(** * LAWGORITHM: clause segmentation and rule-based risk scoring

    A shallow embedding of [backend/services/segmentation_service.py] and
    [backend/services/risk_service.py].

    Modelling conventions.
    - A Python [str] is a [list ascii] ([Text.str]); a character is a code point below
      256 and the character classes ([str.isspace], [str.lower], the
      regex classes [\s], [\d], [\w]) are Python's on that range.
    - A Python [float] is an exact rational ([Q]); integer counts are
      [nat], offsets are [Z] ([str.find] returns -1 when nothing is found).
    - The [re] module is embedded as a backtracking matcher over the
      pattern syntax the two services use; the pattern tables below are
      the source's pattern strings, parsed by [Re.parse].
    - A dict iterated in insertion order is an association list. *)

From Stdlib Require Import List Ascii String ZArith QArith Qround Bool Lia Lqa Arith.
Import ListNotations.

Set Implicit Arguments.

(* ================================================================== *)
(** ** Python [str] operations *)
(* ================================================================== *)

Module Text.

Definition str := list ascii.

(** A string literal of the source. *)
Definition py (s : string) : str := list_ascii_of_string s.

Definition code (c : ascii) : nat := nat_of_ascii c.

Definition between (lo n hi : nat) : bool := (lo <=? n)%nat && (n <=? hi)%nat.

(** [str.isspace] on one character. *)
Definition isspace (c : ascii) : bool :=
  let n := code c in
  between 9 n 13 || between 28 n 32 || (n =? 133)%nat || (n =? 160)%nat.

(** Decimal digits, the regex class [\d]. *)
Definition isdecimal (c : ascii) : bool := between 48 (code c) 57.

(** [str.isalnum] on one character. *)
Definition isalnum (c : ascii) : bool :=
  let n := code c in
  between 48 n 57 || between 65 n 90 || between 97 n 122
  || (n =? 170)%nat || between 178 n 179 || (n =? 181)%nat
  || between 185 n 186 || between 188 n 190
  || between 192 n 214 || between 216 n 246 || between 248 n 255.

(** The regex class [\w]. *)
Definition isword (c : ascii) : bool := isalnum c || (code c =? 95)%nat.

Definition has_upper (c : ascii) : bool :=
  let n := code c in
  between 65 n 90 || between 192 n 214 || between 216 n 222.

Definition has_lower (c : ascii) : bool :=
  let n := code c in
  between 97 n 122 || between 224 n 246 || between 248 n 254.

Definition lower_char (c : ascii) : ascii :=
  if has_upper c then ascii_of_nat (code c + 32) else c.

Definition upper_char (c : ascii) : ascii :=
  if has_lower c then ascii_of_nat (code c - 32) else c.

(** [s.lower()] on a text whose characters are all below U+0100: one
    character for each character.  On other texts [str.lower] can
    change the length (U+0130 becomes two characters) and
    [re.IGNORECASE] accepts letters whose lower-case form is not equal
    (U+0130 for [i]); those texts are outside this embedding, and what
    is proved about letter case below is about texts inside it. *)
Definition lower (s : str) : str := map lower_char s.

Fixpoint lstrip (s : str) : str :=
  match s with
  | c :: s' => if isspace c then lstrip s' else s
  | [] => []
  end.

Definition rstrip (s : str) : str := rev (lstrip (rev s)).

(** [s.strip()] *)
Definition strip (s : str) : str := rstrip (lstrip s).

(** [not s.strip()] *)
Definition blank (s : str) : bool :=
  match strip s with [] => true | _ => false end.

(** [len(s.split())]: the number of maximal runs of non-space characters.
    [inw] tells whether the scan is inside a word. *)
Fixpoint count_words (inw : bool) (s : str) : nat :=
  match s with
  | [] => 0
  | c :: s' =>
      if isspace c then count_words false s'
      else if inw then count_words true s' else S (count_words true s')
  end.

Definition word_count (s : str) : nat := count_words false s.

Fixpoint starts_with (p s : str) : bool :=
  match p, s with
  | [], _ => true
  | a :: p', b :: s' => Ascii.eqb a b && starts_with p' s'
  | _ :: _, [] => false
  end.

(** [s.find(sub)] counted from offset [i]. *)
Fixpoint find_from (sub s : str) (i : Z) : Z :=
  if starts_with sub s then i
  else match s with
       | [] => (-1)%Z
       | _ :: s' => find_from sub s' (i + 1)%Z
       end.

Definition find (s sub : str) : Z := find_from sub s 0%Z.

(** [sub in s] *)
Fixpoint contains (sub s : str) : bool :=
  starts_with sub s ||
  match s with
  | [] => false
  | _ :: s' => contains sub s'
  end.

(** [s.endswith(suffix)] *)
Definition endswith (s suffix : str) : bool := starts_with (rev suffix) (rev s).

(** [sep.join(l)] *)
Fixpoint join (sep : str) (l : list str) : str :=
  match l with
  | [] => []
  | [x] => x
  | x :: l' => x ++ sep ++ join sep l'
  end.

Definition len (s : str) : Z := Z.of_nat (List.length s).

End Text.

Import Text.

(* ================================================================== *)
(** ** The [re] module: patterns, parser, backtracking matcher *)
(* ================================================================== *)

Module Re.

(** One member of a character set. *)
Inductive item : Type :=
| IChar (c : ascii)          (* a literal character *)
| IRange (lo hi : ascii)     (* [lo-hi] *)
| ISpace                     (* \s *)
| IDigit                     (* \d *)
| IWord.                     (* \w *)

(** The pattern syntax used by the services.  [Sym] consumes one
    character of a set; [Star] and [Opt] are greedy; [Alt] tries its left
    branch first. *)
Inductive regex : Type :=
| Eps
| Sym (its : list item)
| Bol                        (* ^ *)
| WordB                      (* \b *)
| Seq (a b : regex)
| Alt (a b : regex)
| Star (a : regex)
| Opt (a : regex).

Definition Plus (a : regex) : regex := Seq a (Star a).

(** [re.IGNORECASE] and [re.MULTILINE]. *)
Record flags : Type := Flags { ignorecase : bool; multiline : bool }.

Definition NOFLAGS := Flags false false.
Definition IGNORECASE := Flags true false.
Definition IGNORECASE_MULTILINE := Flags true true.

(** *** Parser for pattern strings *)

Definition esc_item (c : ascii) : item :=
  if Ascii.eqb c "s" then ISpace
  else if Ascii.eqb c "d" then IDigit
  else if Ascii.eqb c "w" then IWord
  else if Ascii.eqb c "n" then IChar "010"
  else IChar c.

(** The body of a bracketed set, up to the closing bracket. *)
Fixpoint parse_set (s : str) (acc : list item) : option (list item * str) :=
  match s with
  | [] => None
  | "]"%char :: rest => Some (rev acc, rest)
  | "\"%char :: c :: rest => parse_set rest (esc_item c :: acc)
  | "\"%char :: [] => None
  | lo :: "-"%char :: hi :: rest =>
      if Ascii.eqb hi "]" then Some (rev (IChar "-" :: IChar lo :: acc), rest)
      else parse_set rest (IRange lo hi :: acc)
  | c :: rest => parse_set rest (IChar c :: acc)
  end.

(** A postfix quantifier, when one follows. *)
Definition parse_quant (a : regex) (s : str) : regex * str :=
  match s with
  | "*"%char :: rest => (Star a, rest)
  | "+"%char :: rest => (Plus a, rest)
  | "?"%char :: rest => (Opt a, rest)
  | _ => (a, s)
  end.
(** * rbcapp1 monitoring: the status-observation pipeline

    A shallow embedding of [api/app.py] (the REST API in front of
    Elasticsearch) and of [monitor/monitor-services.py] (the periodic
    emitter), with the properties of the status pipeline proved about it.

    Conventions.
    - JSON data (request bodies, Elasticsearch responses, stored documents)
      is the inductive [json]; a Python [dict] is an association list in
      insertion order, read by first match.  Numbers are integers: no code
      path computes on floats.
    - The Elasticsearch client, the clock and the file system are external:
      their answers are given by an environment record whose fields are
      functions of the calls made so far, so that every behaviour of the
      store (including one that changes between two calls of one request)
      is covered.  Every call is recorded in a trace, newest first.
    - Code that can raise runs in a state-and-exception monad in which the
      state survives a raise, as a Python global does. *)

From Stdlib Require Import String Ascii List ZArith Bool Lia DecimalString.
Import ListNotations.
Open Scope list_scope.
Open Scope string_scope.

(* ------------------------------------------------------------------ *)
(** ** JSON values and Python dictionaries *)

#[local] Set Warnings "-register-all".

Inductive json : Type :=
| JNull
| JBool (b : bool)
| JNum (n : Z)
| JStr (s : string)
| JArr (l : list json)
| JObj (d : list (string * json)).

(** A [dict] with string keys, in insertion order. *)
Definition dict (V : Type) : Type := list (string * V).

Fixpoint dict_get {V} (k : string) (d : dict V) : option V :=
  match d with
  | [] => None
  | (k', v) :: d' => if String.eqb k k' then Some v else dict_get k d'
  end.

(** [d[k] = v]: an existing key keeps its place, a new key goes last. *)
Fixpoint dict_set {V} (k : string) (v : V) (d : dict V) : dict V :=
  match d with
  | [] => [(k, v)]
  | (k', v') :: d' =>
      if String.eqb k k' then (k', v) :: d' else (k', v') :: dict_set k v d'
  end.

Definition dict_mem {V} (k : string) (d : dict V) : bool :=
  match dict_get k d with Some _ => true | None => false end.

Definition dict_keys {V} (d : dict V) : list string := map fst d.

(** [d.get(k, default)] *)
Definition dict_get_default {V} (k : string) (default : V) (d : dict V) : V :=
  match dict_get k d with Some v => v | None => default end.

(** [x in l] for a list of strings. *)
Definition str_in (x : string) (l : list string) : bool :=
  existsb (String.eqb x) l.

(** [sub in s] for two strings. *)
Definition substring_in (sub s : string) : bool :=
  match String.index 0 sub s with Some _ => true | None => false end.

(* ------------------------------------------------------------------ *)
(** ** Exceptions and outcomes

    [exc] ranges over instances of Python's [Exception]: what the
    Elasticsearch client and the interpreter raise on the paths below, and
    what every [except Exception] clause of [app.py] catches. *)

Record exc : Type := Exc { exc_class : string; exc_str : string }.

────────────────────

▶ _YOUR TASK_:
Using the data above, extract exactly the lines from the one that holds "Fixpoint parse_set (s" to the one that holds "(** ** JSON values and Python dictionaries *)", both ends included, and no others.

▶ _ANSWER SECTION_:
Fixpoint parse_set (s : str) (acc : list item) : option (list item * str) :=
  match s with
  | [] => None
  | "]"%char :: rest => Some (rev acc, rest)
  | "\"%char :: c :: rest => parse_set rest (esc_item c :: acc)
  | "\"%char :: [] => None
  | lo :: "-"%char :: hi :: rest =>
      if Ascii.eqb hi "]" then Some (rev (IChar "-" :: IChar lo :: acc), rest)
      else parse_set rest (IRange lo hi :: acc)
  | c :: rest => parse_set rest (IChar c :: acc)
  end.

(** A postfix quantifier, when one follows. *)
Definition parse_quant (a : regex) (s : str) : regex * str :=
  match s with
  | "*"%char :: rest => (Star a, rest)
  | "+"%char :: rest => (Plus a, rest)
  | "?"%char :: rest => (Opt a, rest)
  | _ => (a, s)
  end.
(** * rbcapp1 monitoring: the status-observation pipeline

    A shallow embedding of [api/app.py] (the REST API in front of
    Elasticsearch) and of [monitor/monitor-services.py] (the periodic
    emitter), with the properties of the status pipeline proved about it.

    Conventions.
    - JSON data (request bodies, Elasticsearch responses, stored documents)
      is the inductive [json]; a Python [dict] is an association list in
      insertion order, read by first match.  Numbers are integers: no code
      path computes on floats.
    - The Elasticsearch client, the clock and the file system are external:
      their answers are given by an environment record whose fields are
      functions of the calls made so far, so that every behaviour of the
      store (including one that changes between two calls of one request)
      is covered.  Every call is recorded in a trace, newest first.
    - Code that can raise runs in a state-and-exception monad in which the
      state survives a raise, as a Python global does. *)

From Stdlib Require Import String Ascii List ZArith Bool Lia DecimalString.
Import ListNotations.
Open Scope list_scope.
Open Scope string_scope.

(* ------------------------------------------------------------------ *)
(** ** JSON values and Python dictionaries *)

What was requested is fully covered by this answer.